Democracy Gone Astray

Democracy, being a human construct, needs to be thought of as directionality rather than an object. As such, to understand it requires not so much a description of existing structures and/or other related phenomena but a declaration of intentionality.
This blog aims at creating labeled lists of published infringements of such intentionality, of points in time where democracy strays from its intended directionality.
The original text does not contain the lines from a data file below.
(* ===== verification/ProductionProps.v ===== *)
(** * A validated FakeTCP configuration can always be brought up: its policy,
    engine plans and router are built without error, and the router's routes are
    exactly its FakeTCP listeners. *)
From Stdlib Require Import ZArith Lia.
From stdpp Require Import base option list gmap strings numbers sorting.
From S2P Require Import Prelude Abi Config Profile Control ControlProps AbiSnapshot Policy PolicyProps Checksum L3Parser Runtime ControlPacket Engine EngineInv EngineProps Router RouterInv Events Controller RouterProps Production.

(** ** Building a router succeeds *)

Section router.
Context (domain : RuntimeDomain) (nows : Z -> Z) (mark_of : Z -> Z).
Let g := RI_Generation (dom_identity domain).

(** A binding to the engine allocated as number [i] of the domain. *)
Definition bound (i : Z) (b : WGEngineBinding) : Prop := exists e,
  wb_Engine b = Some (mkEngineRef (Some i) (dom_state domain) e) /\ e_identity e = dom_identity domain.

Lemma bind_engines_ok l : forall i m owners,
  NoDup (map wb_WGID l) -> (forall b, b ∈ l -> wb_WGID b <> 0 /\ m !! wb_WGID b = None) ->
  (forall k b, l !! k = Some b -> bound (i + Z.of_nat k) b) ->
  (forall j, is_Some (owners !! j) -> j < i) ->
  exists m', bind_engines domain m owners l = Ret m'.
Proof.
  induction l as [|b l IH]; intros i m owners Hn Hm Hb Ho; cbn [bind_engines]; [eauto|].
  apply list.NoDup_cons in Hn as [Hbn Hn]. destruct (Hm b) as [Hz Hbm]; [by left|].
  destruct (Z.eqb_spec (wb_WGID b) 0); [done|].
  destruct (Hb 0%nat b eq_refl) as (e & -> & He). rewrite Z.add_0_r.
  rewrite bool_decide_false by (rewrite Hbm; by intros []). cbn. rewrite Z.eqb_refl, He.
  rewrite bool_decide_true by done. cbn [negb orb].
  rewrite bool_decide_false by (intros Hs; apply Ho in Hs; lia).
  apply (IH (i + 1)); [done|..].
  - intros b' Hb'. destruct (Hm b') as [? ?]; [by right|]. split; [done|].
    rewrite lookup_insert_ne; [done|]. intros E. apply Hbn, list_elem_of_fmap. by exists b'.
  - intros k b' Hk. replace (i + 1 + Z.of_nat k) with (i + Z.of_nat (S k)) by lia. by apply Hb.
  - intros j Hj. apply lookup_insert_is_Some in Hj as [<-|[_ Hj]]; [lia|]. apply Ho in Hj. lia.
Qed.

Definition route_ok (r : EngineRoute) : Prop :=
  rt_Generation r = g /\ rt_UnderlayIndex r <> 0 /\ rt_LocalPort r <> 0 /\ rt_WGID r <> 0 /\
  rt_FWMark r = mark_of (rt_WGID r) /\ rt_FWMark r <> 0 /\ rt_Action r = ActionRewrite.

Lemma freeze_routes_ok (engines : gmap Z Engine) l : forall routes (marks : gmap Z Z),
  (forall r, r ∈ l -> route_ok r /\ is_Some (engines !! rt_WGID r)) ->
  NoDup (map route_key l) -> (forall r, r ∈ l -> routes !! route_key r = None) ->
  (forall wg m, marks !! wg = Some m -> m = mark_of wg) ->
  exists p, freeze_routes g engines routes marks l = Ret p.
Proof.
  induction l as [|r l IH]; intros routes marks Hl Hn Hr Hm; cbn [freeze_routes]; [eauto|].
  apply list.NoDup_cons in Hn as [Hrn Hn].
  destruct (Hl r) as [(Hg & Hu & Hp & Hw & Hf & Hz & Ha) He]; [by left|].
  rewrite Hg, Ha, !Z.eqb_refl. repeat match goal with |- context [?x =? 0] =>
    destruct (Z.eqb_spec x 0); [done|] end. cbn [negb orb].
  rewrite bool_decide_true by done. cbn [negb].
  replace (match marks !! rt_WGID r with Some mark => negb (mark =? rt_FWMark r) | None => false end)
    with false; cycle 1.
  { destruct (marks !! rt_WGID r) as [m|] eqn:E; [|done]. apply Hm in E as ->. by rewrite Hf, Z.eqb_refl. }
  rewrite bool_decide_false by (rewrite Hr by (by left); by intros []). apply IH.
  - intros. apply Hl. by right.
  - done.
  - intros r' Hr'. rewrite lookup_insert_ne; [apply Hr; by right|]. intros E.
    apply Hrn, list_elem_of_fmap. by exists r'.
  - intros wg m [[<- <-]|[_ ?]]%lookup_insert_Some; [done|by apply Hm].
Qed.

Definition plan_ok (p : WGEnginePlan) : Prop :=
  ep_WGID p <> 0 /\ Generation (ep_Options p) = g /\ ep_Routes p <> [] /\
  (forall now, exists e, newEngine (ep_Options p) (dom_identity domain) now = Ret e) /\
  (forall r, r ∈ ep_Routes p -> rt_WGID r = ep_WGID p /\ route_ok r).

Lemma build_engines_ok plans : forall i bs rs,
  (forall p, p ∈ plans -> plan_ok p) ->
  exists news, build_engines domain nows i bs rs plans
      = Ret (bs ++ news, rs ++ concat (map ep_Routes plans)) /\
    map wb_WGID news = map ep_WGID plans /\
    forall k b, news !! k = Some b -> bound (i + Z.of_nat k) b.
Proof.
  induction plans as [|p plans IH]; intros i bs rs Hp; cbn [build_engines].
  { exists []. by rewrite !app_nil_r. }
  destruct (Hp p) as (Hz & Hg & Hne & He & Hr); [by left|]. cbn zeta. fold g. rewrite Hg, Z.eqb_refl.
  destruct (Z.eqb_spec (ep_WGID p) 0); [done|]. cbn [negb orb].
  destruct (Z.eqb_spec (len (ep_Routes p)) 0) as [E|_].
  { destruct (ep_Routes p) as [|r l]; [done|]. rewrite len_cons in E. pose proof (len_nonneg l). lia. }
  unfold NewEngine. destruct (He (nows i)) as [e Hn]. rewrite Hn. cbn [obind].
  replace (plan_routes_ok (ep_WGID p) g (ep_Routes p)) with true; cycle 1.
  { symmetry. apply forallb_forall. intros r [Hw (Hrg & _)]%list_elem_of_In%Hr. by rewrite Hw, Hrg, !Z.eqb_refl. }
  cbn [negb]. destruct (IH (i + 1) (bs ++ [mkBinding (ep_WGID p) (Some (mkEngineRef (Some i) (dom_state domain) e))])
    (rs ++ ep_Routes p)) as (news & -> & Hw & Hb); [intros; apply Hp; by right|].
  eexists (_ :: news). rewrite <- !app_assoc. split; [reflexivity|]. split; [cbn; by rewrite Hw|].
  intros [|k] b Hk; cbn in Hk.
  - injection Hk as <-. rewrite Z.add_0_r. exists e. split; [done|]. by apply newEngine_fields in Hn as [? _].
  - replace (i + Z.of_nat (S k)) with (i + 1 + Z.of_nat k) by lia. by apply Hb.
Qed.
In addition to outright infringements, this blog also collects important contemporary information and/or discussions that impact our socio-political landscape.

All the posts here were published in the electronic media – main-stream as well as fringe, and maintain links to the original texts.

[NOTE: Due to changes I haven't caught on time in the blogging software, all of the 'Original Article' links were nullified between September 11, 2012 and December 11, 2012. My apologies.]

Thursday, March 28, 2013

Should international aid serve Canada's commercial interests?

The Harper government's plan to merge CIDA, the Canadian International Development Agency, with the Department of Foreign Affairs and International Trade has provoked considerable debate in foreign policy circles.

The key issues are whether the merger will result in a more coherent foreign policy, and whether it means Canada might be departing from its long-held positions on international aid.

Oddly, while the proposal emanates from last week's budget, the proposed merger was not mentioned in the budget speech but was buried deep in the Budget Plan, in a chapter entitled "Supporting Families and Communities."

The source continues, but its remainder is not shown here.